Author Sandra | Sandra's Easy Cooking

Ingredients

  • 4 Bell Peppers or any on hands
  • 1/4 Tbs. Olive Oil
  • 1/2 teaspoon Salt
  • Filling:
  • 3 Large Potatoes shredded
  • 1 Yellow Onion  shredded
  • Salt to taste OR  Vegeta MSG-free seasoning to taste
  • 1 teaspoon Ground Black Pepper
  • Few Sprinkles of Chili peppers
  • 1 Tbs.
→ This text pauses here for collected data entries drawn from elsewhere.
(** A written scope is the given one outside the paths. *)
Lemma writeScopeLocked_get scope current preserve v k :
writeScopeLocked scope current preserve = Some v → k ∉ ["modelPaths"; "appDataPaths"; "sessionPaths"] →
∃ r, v = Obj r ∧ get r k = get scope k.
Proof.
unfold writeScopeLocked. destruct (is_terminal current); [done|]. intros [= <-] Hk. eexists. split; [done|].
destruct (pathsFromCurrent current) as [p|]; [|done]. destruct preserve; [|done].
by apply (get_spread scope (path_fields p)).
Qed.

Lemma withScopeLock_written w scope preserve read o v :
(withScopeLock w (write_section scope preserve read) o).1.2 = Some v →
∃ current, writeScopeLocked scope current preserve = Some v.
Proof.
unfold withScopeLock, write_section. destruct (acquire w); [|done].
destruct read as [current|]; cbn; [|done]. destruct (writeScopeLocked _ _ _) as [u|] eqn:Hw; cbn; [|done].
destruct (replaced w); [|done]. intros [= <-]. by exists current.
Qed.

(** A terminal record that claims complete evidence is only written when the
final refresh of the same call succeeded and the paths were ready; it lists
exactly the processes and listeners of the owner. *)
Lemma complete_evidence_needs_the_final_refresh w m w' o o' first v r :
prepared o = true →
finalizeFromManifest w m w' o = (o', [first; Some (Obj v)], r) → get v "evidenceComplete" = Bool true →
∃ o1, refresh w o = (o1, first, Ok tt) ∧ pathsReady o1 = true ∧
get v "status" = Str "terminal" ∧
get v "processRecords" = Arr (map js_owned_process (PROCESS_ROLES ≫= processRecords o1)) ∧
get v "listenerRecords" = Arr (map js_owned_listener (LISTENER_ROLES ≫= listenerRecords o1)).
Proof.
unfold finalizeFromManifest. intros ->. destruct (refresh w o) as [[o1 written] res]. cbv zeta.
set (o2 := if is_ok res then o1 else set_available false o1).
set (scope := buildScope _ _ _ o2).
destruct (withScopeLock w' _ o2) as [[o3 written'] r'] eqn:Hl. intros [= _ -> -> _] Hv.
destruct (withScopeLock_written w' scope true (read w') o2 (Obj v)) as [current Hw]; [by rewrite Hl|].
assert (∀ k, k ∉ ["modelPaths"; "appDataPaths"; "sessionPaths"] → get v k = get scope k) as Hget.
{ intros k Hk. by destruct (writeScopeLocked_get _ _ _ _ _ Hw Hk) as (r0 & [= <-] & ->). }
rewrite Hget in Hv by set_solver. cbn in Hv. injection Hv as [Hp Ha]%andb_true_iff.
exists o1. rewrite !Hget by set_solver. destruct res as [[]|e]; [done|discriminate Ha].
Qed.
End owner.

(** ** Owners that run concurrently *)

Section concurrent.
Variables (basename resolve sha256 : string → string).
Variable cdp_port : option string.

(** What a call of [withScopeLock] runs: the state of its owner, whose fixed
fields come first, and what the probe answers. *)
Inductive scope_call : Type :=
| Preparing (rootPid : Z) (runId artifactId : string) (probe : result string Snapshot) (o : owner_state)
| Refreshing (rootPid : Z) (runId artifactId : string) (probe : result string Snapshot) (o : owner_state)
| Writing (scope : fields) (preserve : bool) (o : owner_state)
| Patching (runId : string) (p : AcceptanceScopePaths).

(** As an operation of the lock: from the scope it reads to what it writes. *)
Definition operation_of (c : scope_call) (current : js) : result string (option js) :=
match c with
| Preparing root run artifact probe o => (prepare_section basename resolve root run artifact probe (Ok current) o).2
| Refreshing root run artifact probe o => (refresh_section basename resolve cdp_port root run artifact probe (Ok current) o).2
| Writing scope preserve o => (write_section resolve scope preserve (Ok current) o).2
| Patching run p => patch_section resolve sha256 run p current
end.

Lemma prepared_is_not_terminal value runId artifactId allow :
isPreparedScope value runId artifactId allow = true → is_terminal value = false.
Proof.
destruct value as [| | | | | |r]; try discriminate. cbn. rewrite !andb_true_iff, !is_str_spec.
intros H. destruct H as [[[[[[[[[[[_ Hs] _] _] _] _] _] _] _] _] _] _]. by rewrite Hs.
Qed.

Lemma terminal_is_not_replaced c current v : is_terminal current = true → operation_of c current ≠ Ok (Some v).
Proof.
intros Ht. destruct c as [root run artifact probe o|root run artifact probe o|scope preserve o|run p]; cbn.
- unfold prepare_section. destruct (isPreparedScope _ _ _ _) eqn:Hp; [|done].
apply prepared_is_not_terminal in Hp. congruence.
- unfold refresh_section. destruct (observed _ _); [|done]. cbn. by rewrite writeScopeLocked_terminal.
- by rewrite writeScopeLocked_terminal.
- unfold patch_section. destruct (isPreparedScope _ _ _ _) eqn:Hp; [|done].
apply prepared_is_not_terminal in Hp. congruence.
Qed.

(** C14: Terminal evidence is final: however many owners and patches run
concurrently on one scope file, in whatever order, with whatever failures and
deaths (a process does not die between a reconciler's reading of its lock and
the liveness question), once the file holds a terminal scope it keeps that scope. *)
Theorem terminal_scope_is_final calls process token value now sys sys' :
let operation := λ i, operation_of (calls i) in
reachable operation process token value now sys → rtc (step operation process token) sys sys' →
is_terminal (scope (shared sys)) = true → scope (shared sys') = scope (shared sys).
Proof.
intros operation Hr Hs Ht. revert Hr Ht. induction Hs as [|x y z Hxy _ IH]; intros Hr Ht; [done|].
assert (scope (shared y) = scope (shared x)) as E.
{ apply (final_value_stays operation process token value now x y (λ v, is_terminal v = true)); [|done..].
intros i current v. apply terminal_is_not_replaced. }
rewrite IH; [done| |by rewrite E]. by apply rtc_r with x.
Qed.
End concurrent.

(** ** Runs *)

Definition same_text (s : string) : string := s.

Definition some_paths : AcceptanceScopePaths :=
{| modelPaths := ["/run/models"]; appDataPaths := ["/run/data"]; sessionPaths := ["/run/session"] |}.

(** The scope that the parent prepares. *)
Definition parent_scope (runId artifactId : string) : js :=
Obj (buildScope runId artifactId "prepared" false None
       (new_owner same_text {| modelPaths := []; appDataPaths := []; sessionPaths := [] |} None)).

Definition sample_process (p parent : Z) (n : string) : Observation :=
{| identity := {| pid := p; creationTimeUtc := "2024-02-29T12:34:56.789Z"; executable := "/bin/" +:+ n |};
   parentPid := Some parent; name := n; commandLine := None |}.

Definition sample_snapshot : Snapshot := {|
  processes := [sample_process 100 1 "node"; sample_process 200 100 "capture-workbench-desktop.exe";
                sample_process 300 200 "capture-runtime.exe"; sample_process 400 1 "ollama.exe"];
  listeners := [{| host := "127.0.0.1"; port := 8765; owningPid := 300 |}] |}.

(** Every wait succeeds, and the file holds [value]. *)
Definition good_lease (value : js) : lease := {|
  acquire := Ok tt; probe := Ok sample_snapshot; read := Ok value; replaced := true; write := Ok tt; release := Ok tt |}.

Definition sample_lease : lease := good_lease (parent_scope "run" "artifact").

Definition prepared_owner : owner_state :=
(prepare same_text same_text 100 "run" "artifact" sample_lease
   (new_owner same_text some_paths None)).1.1.

Definition launched_owner : owner_state :=
(recordLaunch same_text same_text None 100 "run" "artifact" 200 sample_lease
   prepared_owner).1.1.

Definition finalized : owner_state * list (option js) * result string unit :=
finalizeFromManifest same_text same_text same_text None 100 "run" "artifact"
  sample_lease None sample_lease launched_owner.

(** The paths given to the constructor are replaced by the empty lists of the
file the parent prepares, yet stay counted as ready: without a call of
[setPaths] the terminal record claims complete evidence and names no path. *)
Lemma prepared_paths_are_lost :
hasPaths (paths (new_owner same_text some_paths None)) = true ∧
∃ first v, finalized.1.2 = [first; Some (Obj v)] ∧ finalized.2 = Ok tt ∧
  get v "status" = Str "terminal" ∧ get v "evidenceComplete" = Bool true ∧
  get v "modelPaths" = Arr [] ∧ get v "appDataPaths" = Arr [] ∧ get v "sessionPaths" = Arr [].
Proof. split; [done|]. eexists _, _. split; [vm_compute; reflexivity|]. by vm_compute. Qed.

Lemma owner_records_are_consistent_witness :
owner_ok "run" "artifact" launched_owner ∧
map owned_port (listenerRecords launched_owner RuntimeListener) = [8765].
Proof.
split; [|by vm_compute].
apply (owner_records_are_consistent same_text same_text same_text None 100 "run" "artifact" some_paths None).
eapply rtc_l; [apply step_prepare with (w := sample_lease)|].
eapply rtc_once. apply step_recordLaunch with (app := 200) (w := sample_lease).
Defined.

Definition refreshed : owner_state * option js * result string unit :=
  refresh same_text same_text None 100 "run" "artifact" sample_lease launched_owner.

Lemma complete_evidence_needs_the_final_refresh_witness :
∃ o1 first, refreshed = (o1, first, Ok tt) ∧ map (length ∘ processRecords o1) PROCESS_ROLES = [1; 1; 0; 1; 0]%nat.
Proof.
assert (match finalized.1.2 with [_; Some (Obj v)] => get v "evidenceComplete" = Bool true | _ => False end) as Hv
  by (vm_compute; reflexivity).
assert (map (length ∘ processRecords refreshed.1.1) PROCESS_ROLES = [1; 1; 0; 1; 0]%nat) as Hlen
  by (vm_compute; reflexivity).
assert (prepared launched_owner = true) as Hp by (vm_compute; reflexivity).
assert (∀ o' first v r, finalized = (o', [first; Some (Obj v)], r) → get v "evidenceComplete" = Bool true →
  ∃ o1, refreshed = (o1, first, Ok tt)) as H.
{ unfold finalized, refreshed. intros o' first v r E Hv'.
  destruct (complete_evidence_needs_the_final_refresh same_text same_text same_text None 100 "run" "artifact"
    sample_lease None sample_lease launched_owner o' first v r Hp E Hv') as (o1 & Ho & _).
  exists o1. exact Ho. }
destruct finalized as [[o' [|first [|[[| | | | | |v]|] [|]]]] r]; try (exfalso; exact Hv).
destruct (H o' first v r eq_refl Hv) as (o1 & Ho). exists o1, first. split; [exact Ho|].
by rewrite Ho in Hlen.
Defined.

(** One owner writes a terminal scope, another a prepared one. *)
Definition two_calls (i : nat) : scope_call :=
Writing [("status", Str (if decide (i = 0%nat) then "terminal" else "prepared"))] true launched_owner.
Olive oil

Topping:

  • 1 tablespoon Breakstone's Sour-Cream per each half of the pepper  optional

Instructions

  1. Preheat the oven to 375 degrees Fahrenheit

  2. Wash peppers and cut in the halves; Take all the seeds out.
  3. Sprinkle with a bit of salt and just lightly spray or oil the peppers

  4. Place in the oven and bake for 10 minutes or until you are finished with a filling.
  5. Meanwhile, peel and shred the potatoes and onion.
  6. Add salt to taste, ground black pepper, and chili peppers and oil. Mix the filling until all combined.
  7. Take the peppers out of the oven and stuff them with the filling mixture until each half is full.
  8. Once you are done stuffing all the peppers, cover the baking pan with an aluminum foil for the first 15 minutes then remove the alum. foil and continue baking uncovered on 375 degrees for 40 minutes or until potatoes are done.
  9. Serve immediately!

Recipe Notes

This can be stored in the airtight container for a few days. Just reheat and eat, however, it's better if served right away. You can grill these stuffed peppers but it needs to be slightly hugged or wrapped with alum foil to prevent from burning. You can add/spread Sour Cream when you pull the potatoes out and bake for an additional 10 minutes.